Добавить в цитаты Настройки чтения

Страница 25 из 103

Пани Кунгута тихо слушала, и ей казалось, что ей давно уже известно о предстоящей разлуке с Яном. Она ничего не отвечала, но глядела на сына ласково.

— Я думал и о тебе и о замке. Оставайся здесь, где похоронен отец. Матоуш Куба — мужественный и справедливый. Он будет советовать тебе и помогать. Вместо меня. Да и Боржек недалеко. Добрый человек, который хочет по здешнему способу воевать за хлеб и честь. Он тоже поможет тебе советом. Лучше, чем я.

— Но кто даст тебе денег на дорогу и на жизнь в чужих краях? Боржек не даст.

— Я еду без денег. Я буду богаче без них.

— Мне за тебя страшно, сынок!

— Не бойся. Молись только, чтобы ко мне вернулась моя улыбка…

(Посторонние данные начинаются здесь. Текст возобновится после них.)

(** ... and no other line does. *)
Lemma fit_unique (X y : list Q) (m : model) (a b : Q) :
  fit X y = Ok m ->
  ~ dot (center X) (center X) == 0 ->
  (forall a' b', sse_xy a b X y <= sse_xy a' b' X y) ->
  a == coef_ m /\ b == intercept_ m.
Proof.
  intros Hfit Hc Hmin.
  pose proof (fit_excess X y m a b Hfit Hc) as E.
  pose proof (Hmin (coef_ m) (intercept_ m)) as Hle.
  assert (HX : X <> []) by (intros ->; discriminate).
  pose proof (card_pos X HX) as Hn.
  pose proof (dot_self_nonneg (center X)) as Hnn.
  set (t := (b - intercept_ m) + sum X / card X * (a - coef_ m)) in *.
  set (u := a - coef_ m) in *.
  set (c := dot (center X) (center X)) in *.
  assert (Hcp : 0 < c) by lra.
  assert (Ht : 0 <= card X * t * t) by nra.
  assert (Hu : 0 <= c * u * u) by nra.
  assert (Hu0 : u == 0).
  { assert (Hz : c * (u * u) == 0) by lra.
    apply Qmult_integral in Hz. destruct Hz as [Hz|Hz]; [lra|].
    apply Qmult_integral in Hz. tauto. }
  assert (Ht0 : t == 0).
  { assert (Hz : card X * (t * t) == 0) by lra.
    apply Qmult_integral in Hz. destruct Hz as [Hz|Hz]; [lra|].
    apply Qmult_integral in Hz. tauto. }
  split.
  - unfold u in Hu0. lra.
  - unfold t in Ht0. fold u in Ht0. rewrite Hu0 in Ht0. lra.
Qed.

End Regression.

(** ** The forecast as a function of the monthly series *)

Section Forecast.

Import Pandas LinearRegression.


Lemma range_1 (n : nat) :
  Py.range 1 (Z.of_nat n + 1) = map (fun i => (1 + Z.of_nat i)%Z) (seq 0 n).
Proof.
  unfold Py.range. f_equal. f_equal. lia.
Qed.

Lemma positions_length (n : nat) : length (positions n) = n.
Proof.
  unfold positions. rewrite range_1, !length_map. apply length_seq.
Qed.

Lemma fold_max_seq (k : nat) :
  forall (a : nat) (acc : Z), acc = Z.of_nat a ->
  fold_left Z.max (map (fun i => (1 + Z.of_nat i)%Z) (seq a k)) acc
  = Z.of_nat (a + k).
Proof.
  induction k as [|k IH]; intros a acc ->; cbn [seq map fold_left].
  - f_equal. lia.
  - rewrite (IH (S a)) by lia. f_equal. lia.
Qed.

Lemma max_range_1 (n : nat) :
  (1 <= n)%nat -> Pandas.max (Py.range 1 (Z.of_nat n + 1)) = Ok (Z.of_nat n).
Proof.
  intros Hn. rewrite range_1. destruct n as [|n]; [lia|].
  cbn [seq map Pandas.max]. f_equal. rewrite (fold_max_seq n 1) by lia. lia.
Qed.

Lemma sse_from_xy (a b : Q) (ys : list Q) :
  forall (i0 : Z) (s : nat),
  sse_from i0 a b ys
  == sse_xy a b
       (map inject_Z
            (map (fun i => (i0 + Z.of_nat i - Z.of_nat s)%Z) (seq s (length ys))))
       ys.
Proof.
  induction ys as [|y ys IH]; intros i0 s;
    cbn [sse_from length seq map sse_xy]; [reflexivity|].
  replace (i0 + Z.of_nat s - Z.of_nat s)%Z with i0 by lia.
  rewrite (IH (i0 + 1)%Z (S s)).
  rewrite (map_ext (fun i => (i0 + 1 + Z.of_nat i - Z.of_nat (S s))%Z)
                   (fun i => (i0 + Z.of_nat i - Z.of_nat s)%Z))
    by (intros; lia).
  reflexivity.
Qed.

(** The squared error against the positional index is the squared
    error against the index column the engine builds. *)
Lemma sse_positions (a b : Q) (ys : list Q) :
  sse a b ys == sse_xy a b (positions (length ys)) ys.
Proof.
  unfold sse, positions. rewrite range_1, (sse_from_xy a b ys 1 0).
  rewrite (map_ext (fun i => (1 + Z.of_nat i - Z.of_nat 0)%Z)
                   (fun i => (1 + Z.of_nat i)%Z))
    by (intros; lia).
  reflexivity.
Qed.

(** With two points or more the index column is not constant. *)
Lemma positions_spread (n : nat) :
  (2 <= n)%nat ->
  ~ dot (center (positions n)) (center (positions n)) == 0.
Proof.
  intros Hn H0. apply dot_self_zero in H0.
  destruct n as [|[|n]]; try lia.
  unfold center in H0. set (avg := average _) in H0.
  unfold positions in H0. rewrite range_1 in H0. simpl in H0.
  inversion H0 as [|? ? H1 H0']; subst.
  inversion H0' as [|? ? H2 _]; subst.
  assert (E1 : inject_Z 1 == 1) by reflexivity.
  assert (E2 : inject_Z 2 == 2) by reflexivity.
  lra.
Qed.

Lemma forecast_of_many (m : Series) :
  (2 <= length m)%nat ->
  exists model,
    fit (positions (length m)) (values m) = Ok model
    /\ forecast_of m
       = Ok (Py.max (predict model (inject_Z (Z.of_nat (length m) + 1))) 0).
Proof.
  intros Hn. unfold forecast_of.
  destruct (Nat.ltb_spec (length m) 2) as [?|_]; [lia|].
  cbv zeta. fold (positions (length m)).
  assert (Hfit : fit (positions (length m)) (values m)
                 = Ok (let coef := if Qeq_bool (dot (center (positions (length m))) (center (positions (length m)))) 0 then 0
                    else dot (center (positions (length m))) (center (values m)) / dot (center (positions (length m))) (center (positions (length m))) in
        Model coef (average (values m) - average (positions (length m)) * coef))).
  { apply fit_Ok.
    - intros E. apply (f_equal (@length Q)) in E.
      rewrite positions_length in E. simpl in E. lia.
    - rewrite positions_length. unfold values. now rewrite length_map. }
  rewrite Hfit. eexists. split; [reflexivity|].
  simpl Py.bind. rewrite max_range_1 by lia. reflexivity.
Qed.

End Forecast.

(** ** From the DataFrame to the user's transactions *)

Section Query.

Import Pandas.

Lemma query_rows (d : db) (uid : Z) :
  _query_user_df d uid = map to_row (transactions_of d uid).
Proof. reflexivity. Qed.

Lemma of_type_query (t : string) (d : db) (uid : Z) :
  of_type t (_query_user_df d uid)
  = map to_row
      (filter (fun r => Z.eqb (user_id r) uid && String.eqb (ttype r) t) d).
Proof.
  unfold of_type, _query_user_df.
  induction d as [|r d IH]; simpl; [reflexivity|].
  destruct (Z.eqb (user_id r) uid); simpl; [|exact IH].
  destruct (String.eqb (ttype r) t); simpl; [f_equal|]; exact IH.
Qed.

Lemma amounts_rows (l : list Transaction) :
  amounts (map to_row l) = map amount l.
Proof.
  unfold amounts. rewrite map_map. reflexivity.
Qed.

Lemma total_income_query (d : db) (uid : Z) :
  Pandas.sum (amounts (of_type "income" (_query_user_df d uid)))
  = total_income d uid.
Proof.
  rewrite of_type_query, amounts_rows. reflexivity.
Qed.

Lemma total_expense_query (d : db) (uid : Z) :
  Pandas.sum (amounts (of_type "expense" (_query_user_df d uid)))
  = total_expense d uid.
Proof.
  rewrite of_type_query, amounts_rows. reflexivity.
Qed.

Lemma monthly_series_expenses (d : db) (uid : Z) :
  monthly_series d uid
  = groupby_sum (map (fun t => (ym (date_ t), amount t)) (expenses_of d uid)).
Proof.
  unfold monthly_series, monthly. rewrite of_type_query, map_map. reflexivity.
Qed.

Lemma category_series_query (d : db) (uid : Z) :
  groupby_sum (map (fun r => (r_category r, r_amount r))
                   (of_type "expense" (_query_user_df d uid)))
  = category_series d uid.
Proof.
  unfold category_series. rewrite of_type_query, map_map. reflexivity.
Qed.

(** The forecast is the forecast of the monthly expense series. *)
Lemma predict_forecast_of (d : db) (uid : Z) :
  predict_next_month_expense d uid = forecast_of (monthly_series d uid).
Proof.
  unfold predict_next_month_expense, monthly_series, monthly.
  destruct (_query_user_df d uid) as [|r df] eqn:Edf; [reflexivity|].
  cbn [empty].
  destruct (of_type "expense" (r :: df)) as [|e es]; reflexivity.
Qed.

End Query.

(** ** The shape of the recommendations *)

Section Shape.

Import Pandas.

Lemma py_lt_iff (a b : Q) : Py.lt a b = true <-> a < b.
Proof.
  unfold Py.lt. rewrite negb_true_iff.
  destruct (Qle_bool b a) eqn:E.
  - apply Qle_bool_iff in E. split; [discriminate | lra].
  - assert (~ b <= a) by (rewrite <- Qle_bool_iff; congruence).
    split; [lra | reflexivity].
Qed.

Lemma forecast_of_total (m : Series) : exists v, forecast_of m = Ok v.
Proof.
  destruct (Nat.lt_ge_cases (length m) 2) as [Hs|Hs].
  - destruct m as [|[k x] [|e m]]; [eexists; reflexivity ..|simpl in Hs; lia].
  - destruct (forecast_of_many m Hs) as (md & _ & ->). eexists; reflexivity.
Qed.

Lemma iloc_last_last (ys : list Q) :
  ys <> [] -> iloc_last ys = Ok (last ys 0).
Proof.
  intros H. destruct (exists_last H) as (l & a & ->).
  unfold iloc_last. rewrite rev_app_distr, last_last. reflexivity.
Qed.

Lemma mean_prior (ys : list Q) :
  (2 <= length ys)%nat -> mean (iloc_init ys) = Ok (prior_mean ys).
Proof.
  intros H. unfold mean, iloc_init, Py.div, prior_mean.
  fold (card (removelast ys)).
  assert (Hne : removelast ys <> []).
  { destruct ys as [|a [|b ys]]; simpl in *; try lia. discriminate. }
  pose proof (card_pos _ Hne) as Hp.
  destruct (Qeq_bool (card (removelast ys)) 0) eqn:E; [|reflexivity].
  apply Qeq_bool_iff in E. lra.
Qed.

Lemma fold_append (A : Type) (f : A -> string) (l : list A) (recs : list string) :
  fold_left (fun recs x => append recs (f x)) l recs = (recs ++ map f l)%list.
Proof.
  revert recs. induction l as [|x l IH]; intros recs; simpl.
  - now rewrite app_nil_r.
  - rewrite IH. unfold append. now rewrite <- app_assoc.
Qed.

(** The recommendations of a user with at least one transaction: the
    savings report, the category messages, the volatility warning if it
    applies, and the forecast message, in this order. *)
Lemma generate_shape (d : db) (uid : Z) :
  transactions_of d uid <> [] ->
  exists pred,
    predict_next_month_expense d uid = Ok pred
    /\ generate_recommendations d uid
       = Ok (rec_first d uid
               :: (map msg_high_spend (top_categories d uid)
                     ++ (if volatileb (values (monthly_series d uid))
                         then [msg_volatility] else [])
                     ++ [rec_last d uid pred])%list).
Proof.
  intros Hne.
  destruct (forecast_of_total (monthly_series d uid)) as [pred Hpred].
  rewrite <- predict_forecast_of in Hpred.
  exists pred. split; [exact Hpred|].
  unfold generate_recommendations.
  assert (Hdf : empty (_query_user_df d uid) = false).
  { rewrite query_rows. destruct (transactions_of d uid); [congruence|reflexivity]. }
  rewrite Hdf. cbv zeta.
  rewrite total_income_query, total_expense_query, category_series_query, Hpred.
  fold (top_categories d uid).
  change (groupby_sum
            (map (fun r => (ym (r_date r), r_amount r))
                 (of_type "expense" (_query_user_df d uid))))
    with (monthly_series d uid).
  (* the volatility block *)
  assert (Hvol :
    (forall recs : list string,
      (if negb (empty (of_type "expense" (_query_user_df d uid)))
       then
         if (2 <=? length (monthly_series d uid))%nat
         then
           last <- iloc_last (values (monthly_series d uid)) ;;
           prev_avg <- mean (iloc_init (values (monthly_series d uid))) ;;
           (if Py.lt ((6 # 5) * prev_avg) last
            then Ok (append recs msg_volatility) else Ok recs)
         else Ok recs
       else Ok recs)
      = Ok (recs ++ (if volatileb (values (monthly_series d uid))
                     then [msg_volatility] else []))%list)).
  { intros recs. unfold volatileb.
    assert (Hlen : length (values (monthly_series d uid))
                   = length (monthly_series d uid))
      by (unfold values; apply length_map).
    rewrite Hlen.
    destruct (empty (of_type "expense" (_query_user_df d uid))) eqn:Ee; cbn [negb].
    - assert (Hm : monthly_series d uid = []).
      { unfold monthly_series, monthly.
        destruct (of_type "expense" (_query_user_df d uid)); [reflexivity|discriminate]. }
      rewrite Hm. simpl. now rewrite app_nil_r.
    - destruct (Nat.leb_spec 2 (length (monthly_series d uid))) as [H2|H2];
        cbn [andb]; [|now rewrite app_nil_r].
      rewrite iloc_last_last
        by (intros E; rewrite E in Hlen; simpl in Hlen; lia).
      rewrite mean_prior by lia. cbn [Py.bind].
      destruct (Py.lt _ _); [reflexivity | now rewrite app_nil_r]. }
  unfold rec_first, rec_last.
  destruct (Py.lt 0 (total_income d uid)) eqn:Eti.
  - assert (Hd : Py.div (total_income d uid - total_expense d uid) (total_income d uid)
                 = Ok ((total_income d uid - total_expense d uid) / total_income d uid)).
    { unfold Py.div. apply py_lt_iff in Eti.
      destruct (Qeq_bool (total_income d uid) 0) eqn:E; [|reflexivity].
      apply Qeq_bool_iff in E. lra. }
    rewrite Hd. cbn [Py.bind]. rewrite fold_append, Hvol. cbn [Py.bind].
    unfold append. simpl app. rewrite <- app_assoc. reflexivity.
  - cbn [Py.bind]. rewrite fold_append, Hvol. cbn [Py.bind].
    unfold append. simpl app. rewrite <- app_assoc. reflexivity.
Qed.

Пани Кунгута погладила сына сухой рукой по волосам, а он поцеловал ей руку. Поездка в Италию была решена…

Ян попросил позволения взять своего коня. Пани Кунгута дала ему не только коня: она прибавила еще кошелек со звонкой монетой.

Ян опять стал ходить по замку, напевая и насвистывая. По вечерам он прощался глазами с домажлицкими башнями над волнами полей и рощ. Утром ходил по лесам и гладил кору молодых берез, приветствовал цветущие мхи и новые губки, наросшие на боках буковых стволов. Разлучаясь с родным лесом, заранее знал, что будет тосковать по нем.

Одним утром — был уже конец апреля и только что прошла первая гроза — Ян разлучился с матерью. Пани Кунгута плакала. Челядь, простившись с ним во дворе, обступила пани Кунгуту и стала утешать ее простыми, ласковыми словами:

— Радуйтесь, пани, что у нас такой красивый и добрый сын!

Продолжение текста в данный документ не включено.